▶ **EXERCISE REQUIREMENTS**: The stretch from the line with "Definition call_ok (c" through the line with "match fopen_with_retry transient" in the records below: write it out exactly, and nothing else.

▶ **DATA SUPPLIED**:
(** The code of an error frame comes back as the error. *)
Lemma error_reply e d : str_ok d → request_result (finish (pending_new false) MsgType.Error (write_error (mkErrorMessage (errc_code e) d))) = Err e.
Proof.
  intros Hd. unfold request_result. cbn [finish p_type p_payload]. rewrite bool_decide_eq_true_2 by done.
  assert (cwf (mkErrorMessage (errc_code e) d)) as Hwf by (split; [destruct e; vm_compute; by split|done]).
  pose proof (codec_rt (A:=ErrorMessage) (mkErrorMessage (errc_code e) d) [] Hwf) as Hc. rewrite app_nil_r in Hc. cbn [enc dec con_wire error_codec id] in Hc. rewrite Hc. cbn [em_code]. by destruct e.
Qed.

Lemma error_sent id e d : small_path d → send_error (Ok ()) id e d = ([mkOut MsgType.Error id (write_error (mkErrorMessage (errc_code e) d)) 0], Ok ()).
Proof.
  intros Hd. unfold send_error. rewrite sends; [done|]. cbn [o_payload]. unfold write_error. cbn [em_code em_detail]. assert (kMaxPayload = 67108864) as -> by reflexivity.
  rewrite zlen_app, zlen_w_u32. pose proof (zlen_w_blob d). change (w_string d) with (w_blob d). unfold small_path in Hd. lia.
Qed.

(** ** What the agent refuses *)

(** The errno of an error of the disk, by [map_fs_error] and [err_to_errno]. *)
Definition errno_of (e : FsErr) : Errno :=
  match e with
  | no_such_file_or_directory => ENOENT
  | file_exists | directory_not_empty => EEXIST
  | not_a_directory => ENOTDIR
  | is_a_directory => EISDIR
  | invalid_argument => EINVAL
  | other_error => EIO
  end.

Definition call_paths (c : Mount.Call) : list bytes :=
  match c with
  | CCreate p _ | CMkdir p _ | CUnlink p | CRmdir p | CWrite p _ _ | CTruncate p _ => [p]
  | CRename f t => [f; t]
  end.

(** What the types of the requests guarantee, with paths of a length the kernel
    hands out and data that fits a frame. *)
Definition call_ok (c : Mount.Call) : Prop :=
  Forall small_path (call_paths c) ∧
  match c with
  | CCreate _ mode | CMkdir _ mode => u32_ok mode
  | CWrite _ off data => u64_ok off ∧ zlen data < 2 ^ 25
  | CTruncate _ size => u64_ok size
  | _ => True
  end.

Section agent.
Context {F : Type} `{FileSystem F} (blake3 : bytes → bytes) (transient : F → bytes → FsErr → bool) (cfg : Config) (rid : Z).
Implicit Types (fs : F).

(** The file opened for a write: in place, or new where there is none. *)
Definition open_for_write fs (full : bytes) : F * option FsErr :=
  match fopen_with_retry transient fs full ModeRP with
  | (fs, Some no_such_file_or_directory) => fopen_with_retry transient fs full ModeWP
  | r => r
  end.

▶ **EXPECTED OUTPUT**:
Definition call_ok (c : Mount.Call) : Prop :=
  Forall small_path (call_paths c) ∧
  match c with
  | CCreate _ mode | CMkdir _ mode => u32_ok mode
  | CWrite _ off data => u64_ok off ∧ zlen data < 2 ^ 25
  | CTruncate _ size => u64_ok size
  | _ => True
  end.

Section agent.
Context {F : Type} `{FileSystem F} (blake3 : bytes → bytes) (transient : F → bytes → FsErr → bool) (cfg : Config) (rid : Z).
Implicit Types (fs : F).

(** The file opened for a write: in place, or new where there is none. *)
Definition open_for_write fs (full : bytes) : F * option FsErr :=
  match fopen_with_retry transient fs full ModeRP with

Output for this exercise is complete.